Most of the news [1-12] has been about the latest hardware from Raspberry Pi, but some sites play along with the Microsoft angle [13,14] (some look
more like Microsoft press releases). What's with all this Vista 10 propaganda in relation to Raspberry Pi? First, Vista 10 is not out; second, it's hype; third, it lacks hardware support. Raspberry Pi is not strong enough for a bloated system from Microsoft; the same happened with OLPC and it wasted effort/focus of the project. OLPC and Raspberry Pi were supposed to be about education, programming/hacking etc. Clearly enough, and few can refute this, the proprietary spyware from Microsoft is not compatible.
Linux Veda wrote an article in response, starting with focus on the hardware. To quote: "Raspberry Pi needs no introduction. It’s a credit card size computer which can do a lot of things that your quad core desktop would do. The device is extremely popular among enthusiasts and developers. And the foundation that develops the device has announced the version 2 of the devices – Raspberry Pi 2."
The article also says that Raspberry Pi "had been working with Microsoft for the last six months". Embrace, Extend and Extinguish in action. It makes no sense unless Microsoft paid money for this distortion of the project. We would like to know how much money flow came from Microsoft and proxies like "Microsoft Open Technologies" to the Foundation (Raspberry Pi) because given the effort that went into Windows, it is possible that there were also monetary arrangements of some kind. We need transparency here.
Based on the reactions we see in social networks right now, Raspberry Pi faces a real risk as it may alienate the community and distract from important efforts that focus on education, not indoctrination for Microsoft's profit and lock-in.

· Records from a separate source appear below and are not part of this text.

Inductive net_step : net -> net -> Prop :=
| net_send A B r s g ua ub pe hdr pl pad A' :
    zlen hdr = 5 -> bytes_ok pl -> 0 < zlen pl -> 1 <= znth pl 0 < 192 -> zlen (hdr ++ pl) <= SSHBUF_SIZE_MAX ->
    (znth pl 0 = SSH2_MSG_NEWKEYS -> newkeys_out (kx A) = Some (epoch ua)) ->
    ssh_packet_send2_wrapped (composed hdr pl pad A) = (Ok tt, A') ->
    zlen (output A') - zlen (output A) <= PACKET_MAX_SIZE + 4 ->
    net_step (mk_net A B r s g ua ub pe)
      (mk_net A' B r (s ++ [pl]) g (if znth pl 0 =? SSH2_MSG_NEWKEYS then S ua else ua) ub pe)
| net_write A B r s g ua ub pe n A' :
    0 < n -> ssh_packet_write_poll (WTaken n) A = (Ok tt, A') ->
    net_step (mk_net A B r s g ua ub pe) (mk_net A' B r s g ua ub pe)
| net_receive A B r s g ua ub pe n B' :
    0 <= n <= zlen (wire A) - r -> ssh_packet_process_incoming (slice r n (wire A)) B = (Ok tt, B') ->
    net_step (mk_net A B r s g ua ub pe) (mk_net A B' (r + n) s g ua ub pe)
| net_read A B r s g ua ub type B' :
    ssh_packet_read_poll2 B = (Ok type, B') ->
    net_step (mk_net A B r s g ua ub false)
      (mk_net A B' r s (if type =? SSH_MSG_NONE then g else g ++ [type :: incoming_packet B']) ua ub (type =? SSH2_MSG_NEWKEYS))
| net_newkeys A B r s g ua ub B' :
    newkeys_in (kx B) = Some (epoch ub) -> ssh_set_newkeys MODE_IN B = (Ok tt, B') ->
    net_step (mk_net A B r s g ua ub true) (mk_net A B' r s g ua (S ub) false)
| net_kex A B r s g ua ub pe k k' :
    net_step (mk_net A B r s g ua ub pe) (mk_net (set_kx k A) (set_kx k' B) r s g ua ub pe)
| net_login A B r s ua ub A' B' :
    server_side B = true ->
    ssh_packet_enable_delayed_compress A = (Ok tt, A') -> ssh_packet_enable_delayed_compress B = (Ok tt, B') ->
    net_step (mk_net A B r s s ua ub false) (mk_net A' B' r s s ua ub false).

Inductive net_reach : net -> Prop :=
| reach_init n : net_init n -> net_reach n
| reach_step n n' : net_reach n -> net_step n n' -> net_reach n'.

(** ** Packets in flight *)

(** The sender's direction, whether the user is logged in, and the keys in use. *)
Definition pos : Type := dir zdeflate * bool * nat.

Definition advance (srv : bool) (limit type : Z) (p : pos) : pos :=
  let '(o, aa, e) := p in
  if type =? SSH2_MSG_NEWKEYS then (rekey_out limit (epoch e) aa o, aa, S e)
  else if (type =? SSH2_MSG_USERAUTH_SUCCESS) && srv then (delay_out o, true, e)
  else p.

(** The packets [fs], payload and wire form, lead from one position to another. *)
Inductive chain (srv : bool) : pos -> list (list Z * list Z) -> pos -> Prop :=
| chain_nil p : chain srv p [] p
| chain_cons o aa e o1 pl body pkt c tag limit fs q :
    encoded o o1 pl body pkt c tag -> zlen pkt <= PACKET_MAX_SIZE + 4 -> 1 <= znth pl 0 < 192 ->
    chain srv (advance srv limit (znth pl 0) (o1, aa, e)) fs q ->
    chain srv (o, aa, e) ((pl, c ++ tag) :: fs) q.

Lemma chain_snoc srv p fs o aa e o1 pl body pkt c tag limit :
  chain srv p fs (o, aa, e) ->
  encoded o o1 pl body pkt c tag -> zlen pkt <= PACKET_MAX_SIZE + 4 -> 1 <= znth pl 0 < 192 ->
  chain srv p (fs ++ [(pl, c ++ tag)]) (advance srv limit (znth pl 0) (o1, aa, e)).
Proof.
  intros Hc. remember (o, aa, e) as q eqn:Eq. induction Hc as [p|]; intros; cbn [app]; [subst p|];
    (econstructor; [done..|]); [constructor|eauto].
Qed.

(** The packets that the receiver has not read completely, the bytes of them
    that it has not consumed, and the position of the sender. *)
Inductive flying (srv : bool) (B : ssh) (ub : nat) (q : pos) : bool -> list (list Z * list Z) -> list Z -> Prop :=
| fly_idle fs o :
    linked o (in_dir B) -> packlen B = 0 -> chain srv (o, after_authentication B, ub) fs q ->
    flying srv B ub q false fs (concat (map snd fs))
| fly_within o o1 pl body pkt c tag limit rest fs :
    encoded o o1 pl body pkt c tag -> zlen pkt <= PACKET_MAX_SIZE + 4 -> 1 <= znth pl 0 < 192 ->
    stage o o1 pkt c tag B rest -> chain srv (advance srv limit (znth pl 0) (o1, after_authentication B, ub)) fs q ->
    flying srv B ub q false ((pl, c ++ tag) :: fs) (rest ++ concat (map snd fs))
| fly_rekey fs o limit :
    seqnr (d_ps o) = seqnr (d_ps (in_dir B)) -> packlen B = 0 ->
    chain srv (rekey_out limit (epoch ub) (after_authentication B) o, after_authentication B, S ub) fs q ->
    flying srv B ub q true fs (concat (map snd fs)).

Definition unread (n : net) : list Z := input (nB n) ++ zdrop (received n) (wire (nA n)) ++ output (nA n).

Record net_inv (n : net) : Prop := {
  ni_roles : server_side (nA n) = negb (server_side (nB n));
  ni_plain : mux (nB n) = false /\ packet_discard (nB n) = 0;
  ni_buf : bytes_ok (unread n) /\ zlen (input (nB n)) <= SSHBUF_SIZE_MAX;
  ni_wire : 0 <= received n <= zlen (wire (nA n));
  ni_send : exists i, linked (out_dir (nA n)) i;
  ni_flight : exists fs, sent n = got n ++ map fst fs /\
    flying (server_side (nA n)) (nB n) (usedB n) (out_dir (nA n), after_authentication (nA n), usedA n) (pending n) fs (unread n)
}.

(** ** The invariant holds at the start *)

Lemma none_in_step c (a b : sshcipher_ctx) :
  cipher_none = Some c -> cc_cipher a = c -> cc_cipher b = c -> cc_encrypt a = true -> cc_encrypt b = false ->
  in_step a b /\ c_flag CFLAG_NONE (cc_cipher a) = true.
Proof.
  intros Ec Ha Hb Ea Eb.
  assert (c ∈ ciphers /\ c_flag CFLAG_NONE c = true /\ c_flag CFLAG_CHACHAPOLY c = false) as (Hc & Hn & Hcp).
  { vm_compute in Ec. injection Ec as <-. split; [apply list_elem_of_In; vm_compute; tauto|done]. }
  unfold in_step. by rewrite Ha, Hb, Hcp, Hn.
Qed.

Lemma set_connection_ok k t ws s :
  ssh_packet_set_connection k t ws = Some s ->
  exists c a b, cipher_none = Some c /\ cc_cipher a = c /\ cc_cipher b = c /\ cc_encrypt a = true /\ cc_encrypt b = false /\
    s = session_new k t ws a b.
Proof.
  unfold ssh_packet_set_connection. destruct cipher_none as [c|] eqn:Ec; [|done].
  assert (c_flag CFLAG_NONE c = true /\ c_flag CFLAG_CHACHAPOLY c = false /\ c_key_len c = 0) as (Hn & Hcp & Hk)
    by (vm_compute in Ec; by injection Ec as <-).
  unfold cipher_init. rewrite !malloc_reliable, Hcp, Hn, Hk. cbn [negb]. change ((0 <? 0) || false) with false. cbv iota.
  intros [= <-]. exists c. eexists _, _. split; [done|]. split; [|split; [|split; [|split; [|reflexivity]]]]; done.
Qed.

Lemma net_init_inv n : net_init n -> net_inv n.
Proof.
  intros (k & k' & t & t' & ws & ws' & a & b & srv & Ea & Eb & ->).
  apply set_connection_ok in Ea as (c & a1 & a2 & Ec & C1 & C2 & C3 & C4 & ->).
  apply set_connection_ok in Eb as (c' & b1 & b2 & Ec' & D1 & D2 & D3 & D4 & ->). assert (c' = c) as -> by congruence.
  destruct (none_in_step c a1 b2) as [Hst Hno]; [done..|].
  assert (linked (dir_new (S:=zdeflate) a1) (dir_new (S:=zinflate) b2)) as Hlk.
  { constructor; [|done..]. exists a1, b2. done. }
  destruct srv; constructor; try done.
  2, 5: by exists (dir_new b2).
  1, 3: split; [apply Forall_nil_2|vm_compute; done].
  all: exists []; split; [done|]; eapply (fly_idle _ _ _ _ []); [exact Hlk|done|constructor].
Qed.

(** ** Sending keeps it *)

Lemma flying_snoc srv B ub o aa e pe fs stream o1 pl body pkt c tag limit :
  flying srv B ub (o, aa, e) pe fs stream ->
  encoded o o1 pl body pkt c tag -> zlen pkt <= PACKET_MAX_SIZE + 4 -> 1 <= znth pl 0 < 192 ->
  flying srv B ub (advance srv limit (znth pl 0) (o1, aa, e)) pe (fs ++ [(pl, c ++ tag)]) (stream ++ c ++ tag).
Proof.
  intros Hf En Hsz Hty.
  assert (forall l : list (list Z * list Z), concat (map snd l) ++ c ++ tag = concat (map snd (l ++ [(pl, c ++ tag)]))) as Hcat.
  { intros l. rewrite map_app, concat_app. cbn [map concat snd]. by rewrite app_nil_r. }
  destruct Hf as [fs o' Hlk Hp Hch|o' o1' pl' body' pkt' c' tag' limit' rest fs En' Hsz' Hty' Hs Hch|fs o' limit' Hs Hp Hch].
  - rewrite Hcat. eapply fly_idle; [done|done|]. by eapply chain_snoc.
  - rewrite <- (app_assoc rest), Hcat. cbn [app]. eapply fly_within; [done..|]. by eapply chain_snoc.
  - rewrite Hcat. eapply fly_rekey; [done|done|]. by eapply chain_snoc.
Qed.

That Cyanogen is becoming a Microsoft tool is not shocking because Cyanogen has always been Free software-apathetic if not Free software-hostile. But we expected better from Raspberry Pi. 20+ years of dead companies due to "deals" and "partnerships" with Microsoft are apparently no strong and compelling enough a warning sign to Raspberry Pi. This is the time for Microsoft to dust off the "how we killed OLPC" files and pick them off the shelves. Raspberry Pi should have known better, having witnessed what Microsoft did to Nokia in recent years.
Gordon Fletcher from the University of Salford (just a couple of miles from our house) cited
Techrights earlier today, writing that
"Microsoft’s embrace of open source is driven by commercial practicality not principle". To give some background: "Raymond’s “cathedral” is a thinly veiled reference to Microsoft’s absolute commitment to proprietary software development – a technocratic priesthood that kept the secrets within the temple. In 1999 a closed, proprietary approach was seen as the primary – if not the only way – to profit from software. This software business model followed the lead of computer hardware manufacturers, who would strive to “lock in” buyers to the firm’s ecosystem of products – compatible with each other but more often than not incompatible with those of other manufacturers."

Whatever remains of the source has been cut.